The bookshelves theme was fitting: “Bob has always loved reading and he reads all the time,” Barbara says. “He’s always at the library, and he keeps track of all the books he reads in a year.”

It took about a month for Bob to complete each quadrant. When he finished one, he would cover it in a layer of cardboard and start the next quadrant on top of that. Bob’s wife Barbara says it was an exceptionally difficult puzzle. 

Then, Bob says, came the “mental gymnastics.” There was no space for all four quarters to be put together in Bob’s puzzle room – yes, he has a place dedicated to puzzles in an upstairs playroom. “I had to figure out how to package it to get it out of the room, down the stairs, through the doors.”

After two weeks of thought, including some middle-of-the-night musings, Bob devised a plan. He would cover the stacked quadrants, separated by cardboard, with another sheet of cardboard. Then he would clamp it all together to be carefully transported.

But there was still a problem: Even if he got it into the garage, where would it rest?

“That was another week worrying,” Bob says. “Our air hockey table is 4-by-7. So I got big sheets of peg board and tacked two or three sheets of that together to the size I wanted overall – 9 ½-by-6 ½.”

Ultimately, Robert helped his dad move the puzzle to its new platform. “It went very smoothly,” Bob says, “but it took some advance planning. Turned out, that was the hardest part of the puzzle.”

Kirsten Polyansky, Bob Doty

Puzzle enthusiast Bob Doty shows off the three-dimensional Titanic puzzle he put together, complete with lights in the cabins. (Photo:

Bob has been solving puzzles since he was a boy. “I have a certain system,” he explains. “I sort out the edge pieces to begin, then by color groupings or shapes, and I always start with the edge pieces to get the border completed. Then I go from there. There’s a mental process to it, and I enjoy that.

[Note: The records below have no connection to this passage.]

(** * The Molch OAuth 2.0 strategy ([lib/strategy.js]): a shallow embedding

    The module exports one constructor, [Strategy], and two prototype
    methods, [userProfile] and [authorizationParams].  Everything the module
    delegates to (passport-oauth2, Node's [url] and [JSON]) is modelled only
    as far as the module reads it. *)

From Stdlib Require Import ZArith List String Ascii Bool Lia.
From stdpp Require Import gmap strings list fin_maps.

Set Warnings "-register-all".
Open Scope Z_scope.

(** ** JavaScript strings

    A JavaScript string is a sequence of UTF-16 code units; [length] and
    [indexOf] count code units.  Source literals are ASCII, and [js] turns a
    literal into its code units. *)

Abbreviation jsstring := (list N).

Definition js (s : string) : jsstring :=
  map N_of_ascii (list_ascii_of_string s).

(** JSON texts are full of double quotes; [json_text] reads a literal in which
    every apostrophe stands for the double quote (code unit 34). *)
Definition json_text (s : string) : jsstring :=
  map (fun c => if N.eqb c 39 then 34%N else c) (js s).

(** [s.length] *)
Definition str_length (s : jsstring) : Z := Z.of_nat (length s).

(** Does [pat] occur at the very start of [s]? *)
Fixpoint starts_with (pat s : jsstring) : bool :=
  match pat, s with
  | [], _ => true
  | _ :: _, [] => false
  | p :: pat', c :: s' => N.eqb p c && starts_with pat' s'
  end.

(** [String.prototype.indexOf]: position of the first occurrence of [pat] in
    [s], or [-1] when there is none. *)
Fixpoint indexOf_from (i : Z) (s pat : jsstring) : Z :=
  if starts_with pat s then i
  else match s with
       | [] => -1
       | _ :: s' => indexOf_from (i + 1) s' pat
       end.

Definition indexOf (s pat : jsstring) : Z := indexOf_from 0 s pat.

(** ** JavaScript values

    The values the module handles are the results of [JSON.parse] and the
    members of a loosely typed options object.  A number is kept as the
    decimal literal [mant * 10^expo] it was read from. *)

Inductive value :=
| VUndefined
| VNull
| VBool (b : bool)
| VNum (mant expo : Z)
| VStr (s : jsstring)
| VArr (elems : list value)
| VObj (fields : list (jsstring * value)).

“It’s kind of an escape, like TV or running or whatever people do to get their mind off stress. All that goes away and I’m in my own little encapsulated zone. The kids can be in the playroom running around while I’m doing this, but I don’t hear them. I’m concentrating on finding the pieces.”

That says a lot because Bob and Barbara pick up at least one of their seven grandchildren, ranging in age from 18 months to 14, from school daily. 

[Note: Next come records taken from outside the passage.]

Lemma deepEqual_throws_on_own_getTime_witness :
  deepEqual 1 Samples.h_date_method (VRef 0) (VRef 1) = Fails TypeError.
Proof.
  apply (deepEqual_throws_on_own_getTime Samples.h_date_method 0 1
           (mkObj (KDate (Num 5)) [("getTime", num 1)] [])
           (mkObj (KDate (Num 5)) [] []) (num 1) 0);
    [lia | reflexivity | reflexivity | reflexivity | reflexivity
    | reflexivity | reflexivity | reflexivity].
Defined.

End EqualFurther.

(** ** flatten *)

Section FlattenFurther.
Import Flatten FlattenSpec.
Context {A : Type}.

Lemma spread_atoms (xs : list A) :
  concat (map spread (map Atom xs)) = map Atom xs.
Proof. induction xs as [|x xs IH]; simpl; [done | by rewrite IH]. Qed.

(** X11: flattening a concatenation is concatenating the flattenings:
    [flatten(xs.concat(ys))] is [flatten(xs).concat(flatten(ys))]. *)
Theorem flatten_app (xs ys : list (elem A)) :
  flatten (Arr (xs ++ ys)) = flatten (Arr xs) ++ flatten (Arr ys).
Proof. by rewrite !flatten_Arr, map_app, concat_app. Qed.

(** X12: flatten leaves a flat array as it is, and so flattening twice
    gives what flattening once gives. *)
Theorem flatten_idempotent (items : list (elem A)) (xs : list A) :
  flatten (Arr (map Atom xs)) = map Atom xs /\
  flatten (Arr (flatten (Arr items))) = flatten (Arr items).
Proof.
  split.
  - by rewrite flatten_Arr, spread_atoms.
  - pose proof (spread_leaves (Arr items)) as H.
    change (spread (Arr items)) with (flatten (Arr items)) in H.
    by rewrite H, flatten_Arr, spread_atoms.
Qed.

End FlattenFurther.

(** ** toCamelCase *)

Section CamelCaseFurther.
Import Str CamelCase Further.

Ltac each_character c :=
  destruct c as [[] [] [] [] [] [] [] []]; vm_compute; (done || congruence).

Lemma upper_not_delim (c : ascii) :
  is_delim c = false -> is_delim (toUpperCase c) = false.
Proof. each_character c. Qed.

Lemma lower_not_delim (c : ascii) :
  is_delim c = false -> is_delim (toLowerCase c) = false.
Proof. each_character c. Qed.

Lemma not_delim_not_terminator (c : ascii) :
  is_delim c = false -> is_line_terminator c = false.
Proof. each_character c. Qed.

Lemma upper_not_terminator (c : ascii) :
  is_delim c = false -> is_line_terminator (toUpperCase c) = false.
Proof. each_character c. Qed.

Lemma lower_lower (c : ascii) : toLowerCase (toLowerCase c) = toLowerCase c.
Proof. each_character c. Qed.

Lemma lower_upper (c : ascii) : toLowerCase (toUpperCase c) = toLowerCase c.
Proof. each_character c. Qed.

Lemma replace_runs_no_delims (in_run : bool) (s : string) :
  no_delims (replace_runs in_run s) = true.
Proof.
  revert in_run. induction s as [|c s IH]; intros in_run; simpl; [done |].
  destruct (is_delim c) eqn:Hc; [apply IH |].
  destruct (in_run && negb (is_line_terminator c)); simpl.
  - by rewrite upper_not_delim, IH.
  - by rewrite Hc, IH.
Qed.

Lemma lower_first_no_delims (s : string) :
  no_delims s = true -> no_delims (lower_first s) = true.
Proof.
  destruct s as [|c s]; simpl; [done |]. intros H.
  apply andb_prop in H as [Hc Hs]. apply negb_true_iff in Hc.
  destruct (is_line_terminator c); simpl.
  - by rewrite Hc, Hs.
  - by rewrite lower_not_delim, Hs.
Qed.

Lemma replace_runs_fixed (s : string) :
  no_delims s = true -> replace_runs false s = s.
Proof.
  induction s as [|c s IH]; simpl; [done |]. intros H.
  apply andb_prop in H as [Hc Hs]. apply negb_true_iff in Hc.
  by rewrite Hc, IH.
Qed.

While the family – all of whom enjoy doing puzzles – didn’t help put this puzzle together, Kirsten found her dad’s frequent puzzle updates to be a fun change from talking about kids. 

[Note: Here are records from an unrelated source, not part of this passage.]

(** The calls the wrappers make on the context, arguments in the order of
    the source. *)
Inductive call :=
| createBuffer
| bindBuffer (target : Z) (buffer : handle)
| bufferData (target : Z) (data : bufferSource) (usage : Z)
| bufferSubData (target : Z) (offset : Z) (data : bufferSource)
| createTexture
| bindTexture (target : Z) (texture : handle)
| activeTexture (unit : Z)
| texParameteri (target pname param : Z)
| texImage2D (target level internalformat : Z) (width height : option Z)
             (border format type : Z) (source : pixels)
| texImage2D_source (target level internalformat format type : Z)
                    (source : pixels)
| texSubImage2D (target level xoffset yoffset : Z) (width height : option Z)
                (format type : Z) (source : pixels)
| texSubImage2D_source (target level xoffset yoffset format type : Z)
                       (source : pixels)
| copyTexImage2D (target level internalformat x y width height border : Z)
| createFramebuffer
| bindFramebuffer (target : Z) (framebuffer : handle)
| framebufferTexture2D (target attachment textarget : Z) (texture : handle)
                       (level : Z)
| createRenderbuffer
| renderbufferStorage (target internalformat width height : Z)
| framebufferRenderbuffer (target attachment renderbuffertarget : Z)
                          (renderbuffer : handle)
| createProgram
| createShader (type : Z)
| shaderSource (shader : handle) (source : string)
| compileShader (shader : handle)
| getShaderParameter (shader : handle) (pname : Z)
| getShaderInfoLog (shader : handle)
| attachShader (program shader : handle)
| linkProgram (program : handle)
| getProgramParameter (program : handle) (pname : Z)
| getProgramInfoLog (program : handle)
| useProgram (program : handle)
| getUniformLocation (program : handle) (name : string)
| getAttribLocation (program : handle) (name : string)
| uniform1f (loc : location) (x : uniformData)
| uniform1i (loc : location) (x : uniformData)
| uniform1fv (loc : location) (v : uniformData)
| uniform2fv (loc : location) (v : uniformData)
| uniform3fv (loc : location) (v : uniformData)
| uniform4fv (loc : location) (v : uniformData)
| uniform1iv (loc : location) (v : uniformData)
| uniform2iv (loc : location) (v : uniformData)
| uniform3iv (loc : location) (v : uniformData)
| uniform4iv (loc : location) (v : uniformData)
| uniformMatrix2fv (loc : location) (transpose : bool) (v : uniformData)
| uniformMatrix3fv (loc : location) (transpose : bool) (v : uniformData)
| uniformMatrix4fv (loc : location) (transpose : bool) (v : uniformData)
| enableVertexAttribArray (index : location)
| vertexAttribPointer (index : location) (size : option Z) (type : Z)
                      (normalized : bool) (stride offset : Z).

(** A shader object: its stage, its source, and the verdict of the last
    compilation. *)
Record shaderObject := {
  sh_type : Z;
  sh_source : string;
  sh_compiled : bool;
  sh_log : string
}.

(** A program object: the shaders attached, and the verdict of the last
    link. *)
Record programObject := {
  pr_attached : list nat;
  pr_linked : bool;
  pr_log : string
}.

(** The context.  [compiler] and [linker] answer with a status and a
    diagnostic text; [activeUniform] and [activeAttrib] are the answers of
    a program for a variable name ([None] where [getUniformLocation] gives
    [null]; [getAttribLocation] gives [-1] for an unknown name). *)
Record context := {
  trace : list call;
  nextId : nat;
  shaders : gmap nat shaderObject;
  programs : gmap nat programObject;
  compiler : Z -> string -> bool * string;
  linker : list (Z * string) -> bool * string;
  activeUniform : handle -> string -> option nat;
  activeAttrib : handle -> string -> Z
}.

Definition record (c : call) (gl : context) : context :=
  {| trace := trace gl ++ [c]; nextId := nextId gl;
     shaders := shaders gl; programs := programs gl;
     compiler := compiler gl; linker := linker gl;
     activeUniform := activeUniform gl; activeAttrib := activeAttrib gl |}.

(** The context after creating one more object. *)
Definition allocate (c : call) (gl : context) : context :=
  {| trace := trace gl ++ [c]; nextId := S (nextId gl);
     shaders := shaders gl; programs := programs gl;
     compiler := compiler gl; linker := linker gl;
     activeUniform := activeUniform gl; activeAttrib := activeAttrib gl |}.
(* ===== verification/DsTree.v ===== *)
(** The intrusive red-black tree of [lib/ds] (src/lib/ds/src/ds_tree.c and
    src/lib/ds/src/ds_tree.c.h): the pointer program over an explicit node
    store. *)
From S2P Require Import Prelude.

(** [otn_prop]: [OTN_PROP_BLACK] is 0, [OTN_PROP_RED] is 1. *)
Inductive color := OTN_PROP_RED | OTN_PROP_BLACK.
#[export] Instance color_eq_dec : EqDecision color.
Proof. solve_decision. Defined.

Section ds_tree.
Context {K : Type}.

(** [struct ds_tree_node] *)
Record ds_tree_node := Node {
  otn_key : K;
  otn_prop : color;
  otn_parent : ptr;
  otn_child0 : ptr;
  otn_child1 : ptr }.

(** [struct ds_tree] together with the memory of its nodes.  [ot_cmp_fn] is
    the variable [cmp] below. *)
Record ds_tree := Tree {
  ot_root : ptr;
  ot_ndel : Z;
  nodes : gmap positive ds_tree_node }.

(** [otn_child[dir]]; directions are the index 0 ([false]) or 1 ([true]). *)
Definition otn_child (n : ds_tree_node) (dir : bool) : ptr :=
  if dir then otn_child1 n else otn_child0 n.
Definition set_prop (c : color) (n : ds_tree_node) :=
  Node (otn_key n) c (otn_parent n) (otn_child0 n) (otn_child1 n).
Definition set_parent (p : ptr) (n : ds_tree_node) :=
  Node (otn_key n) (otn_prop n) p (otn_child0 n) (otn_child1 n).
Definition set_child (dir : bool) (p : ptr) (n : ds_tree_node) :=
  if dir then Node (otn_key n) (otn_prop n) (otn_parent n) (otn_child0 n) p
  else Node (otn_key n) (otn_prop n) (otn_parent n) p (otn_child1 n).

Definition with_nodes (f : gmap positive ds_tree_node → gmap positive ds_tree_node)
    (s : ds_tree) : ds_tree := Tree (ot_root s) (ot_ndel s) (f (nodes s)).
Definition with_root (p : ptr) (s : ds_tree) : ds_tree :=
  Tree p (ot_ndel s) (nodes s).
Definition with_ndel (z : Z) (s : ds_tree) : ds_tree :=
  Tree (ot_root s) z (nodes s).

Abbreviation M := (M ds_tree).

(** [*p]: reading through a pointer to a live node. *)
Definition load (p : loc) : M ds_tree_node := λ s,
  match nodes s !! p with Some n => Some (n, s) | None => None end.
(** An assignment to a field of [*p]. *)
Definition store (p : loc) (f : ds_tree_node → ds_tree_node) : M unit :=
  n ← load p; modify (with_nodes (<[p := f n]>)).
Definition rd_child (p : loc) (dir : bool) : M ptr :=
  n ← load p; mret (otn_child n dir).
Definition rd_parent (p : loc) : M ptr := n ← load p; mret (otn_parent n).
Definition rd_prop (p : loc) : M color := n ← load p; mret (otn_prop n).
Definition rd_key (p : loc) : M K := n ← load p; mret (otn_key n).
Definition rd_root : M ptr := gets ot_root.

(** [if (p != NULL) body] *)
Definition when_ptr (p : ptr) (body : loc → M unit) : M unit :=
  match p with Some l => body l | None => mret tt end.

(** [OTN_IS_RED(x)] *)
Definition OTN_IS_RED (x : ptr) : M bool :=
  match x with
  | None => mret false
  | Some l => c ← rd_prop l; mret (bool_decide (c = OTN_PROP_RED))
  end.

(** [__ds_tree_init] *)
Definition __ds_tree_init (mem : gmap positive ds_tree_node) : ds_tree :=
  Tree None 0 mem.

(** [ds_bst_rotate] *)
Definition ds_bst_rotate (node : loc) (dir : bool) : M loc :=
  c ← rd_child node dir;
  save ← deref c;
  np ← rd_parent node;
  store save (set_parent np);;
  b ← rd_child save (negb dir);
  store node (set_child dir b);;
  nc ← rd_child node dir;
  when_ptr nc (λ x, store x (set_parent (Some node)));;
  store save (set_child (negb dir) (Some node));;
  store node (set_parent (Some save));;
  sp ← rd_parent save;
  match sp with
  | None => modify (with_root (Some save))
  | Some p =>
      pc ← rd_child p true;
      store p (set_child (bool_decide (Some node = pc)) (Some save))
  end;;
  mret save.

(** [ds_rbt_rotate] *)
Definition ds_rbt_rotate (node : loc) (dir : bool) : M loc :=
  save ← ds_bst_rotate node dir;
  store node (set_prop OTN_PROP_RED);;
  store save (set_prop OTN_PROP_BLACK);;
  mret save.

(** [ds_rbt_rotate_double] *)
Definition ds_rbt_rotate_double (node : loc) (dir : bool) : M loc :=
  c ← rd_child node dir;
  c ← deref c;
  ds_rbt_rotate c (negb dir);;
  ds_rbt_rotate node dir.

(** [ds_tree_insert_rebalance] *)
Definition ds_tree_insert_rebalance (base : loc) : M unit :=
  r ← OTN_IS_RED (Some base);
  pp ← rd_parent base;
  rp ← OTN_IS_RED pp;
  if r && rp then
    p ← deref pp;
    gp ← rd_parent p;
    gbase ← deref gp;
    gc ← rd_child gbase true;
    pc ← rd_child p true;
    let gdir := bool_decide (Some p = gc) in
    let pdir := bool_decide (Some base = pc) in
    (if eqb gdir pdir then ds_rbt_rotate gbase gdir
     else ds_rbt_rotate_double gbase gdir);;
    mret tt
  else mret tt.

(** Results of the key comparison and tree walks that use it. *)
Section cmp.
(** [ot_cmp_fn] *)
Variable cmp : K → K → Z.

(** [ot_cmp_fn(a, b) < 0] as an index. *)
Definition cmp_dir (a b : K) : bool := (cmp a b <? 0)%Z.

(** One turn of the descent loop of [ds_tree_node_insert]: the colour flip
    and the repair of the violation it may cause. *)
Definition ds_tree_insert_visit (base : loc) : M unit :=
  c0 ← rd_child base false;
  c1 ← rd_child base true;
  r0 ← OTN_IS_RED c0;
  r1 ← OTN_IS_RED c1;
  (if r0 && r1 then
     store base (set_prop OTN_PROP_RED);;
     l0 ← deref c0;
     store l0 (set_prop OTN_PROP_BLACK);;
     l1 ← deref c1;
     store l1 (set_prop OTN_PROP_BLACK)
   else mret tt);;
  ds_tree_insert_rebalance base.

(** The [while (base->otn_child[dir] != NULL)] loop of
    [ds_tree_node_insert]; it returns the last [base] and [dir]. *)
Fixpoint ds_tree_insert_descend (fuel : nat) (key : K) (base : loc) (dir : bool)
    : M (loc * bool) :=
  c ← rd_child base dir;
  match c with
  | None => mret (base, dir)
  | Some _ =>
      match fuel with
      | O => fault
      | S fuel =>
          ds_tree_insert_visit base;;
          c ← rd_child base dir;
          base ← deref c;
          k ← rd_key base;
          ds_tree_insert_descend fuel key base (cmp_dir k key)
      end
  end.

(** [ds_tree_node_insert] *)
Definition ds_tree_node_insert (node : loc) (key : K) : M unit :=
  store node (λ _, Node key OTN_PROP_RED None None None);;
  root ← rd_root;
  match root with
  | None =>
      modify (with_root (Some node));;
      store node (set_prop OTN_PROP_BLACK)
  | Some base =>
      k ← rd_key base;
      fuel ← gets (λ s, 2 * size (nodes s) + 2);
      '(base, dir) ← ds_tree_insert_descend fuel key base (cmp_dir k key);
      store base (set_child dir (Some node));;
      store node (set_parent (Some base));;
      c ← rd_child base dir;
      c ← deref c;
      ds_tree_insert_rebalance c;;
      root ← rd_root;
      root ← deref root;
      store root (set_prop OTN_PROP_BLACK)
  end.

(** [ds_tree_find] *)
Fixpoint ds_tree_find_loop (fuel : nat) (key : K) (node : ptr) : M ptr :=
  match node with
  | None => mret None
  | Some n =>
      k ← rd_key n;
      let c := cmp k key in
      if (c =? 0)%Z then mret (Some n)
      else match fuel with
           | O => fault
           | S fuel => x ← rd_child n (c <? 0)%Z; ds_tree_find_loop fuel key x
           end
  end.

Definition ds_tree_find (key : K) : M ptr :=
  root ← rd_root;
  fuel ← gets (λ s, size (nodes s));
  ds_tree_find_loop fuel key root.
End cmp.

“There aren’t that many 18,000-piece puzzles out there,” Kirsten says. “You know how people climb all the mountains? My dad is likening this puzzle to that. He suspects he’ll just have to do them all.”

While Kirsten has bought all the giant puzzles she could find and is keeping them in queue for gifts for her dad, Bob has found one to beat them all. “It’s 8 feet tall and 29 feet long, 60,000 pieces,” Kirsten says. “That might be Dad’s Everest.”

For now, the question is what happens to the completed puzzle. “There’ve been suggestions I glue it together and hang it on a wall, but my wife says no,” Bob says. “Eventually after a period of lying in state, I’ll take it apart and keep it. Maybe do it again someday, maybe the family will do it, maybe I’ll donate it to an organization to keep people busy. But I’m not going to throw it away. It was too much work.”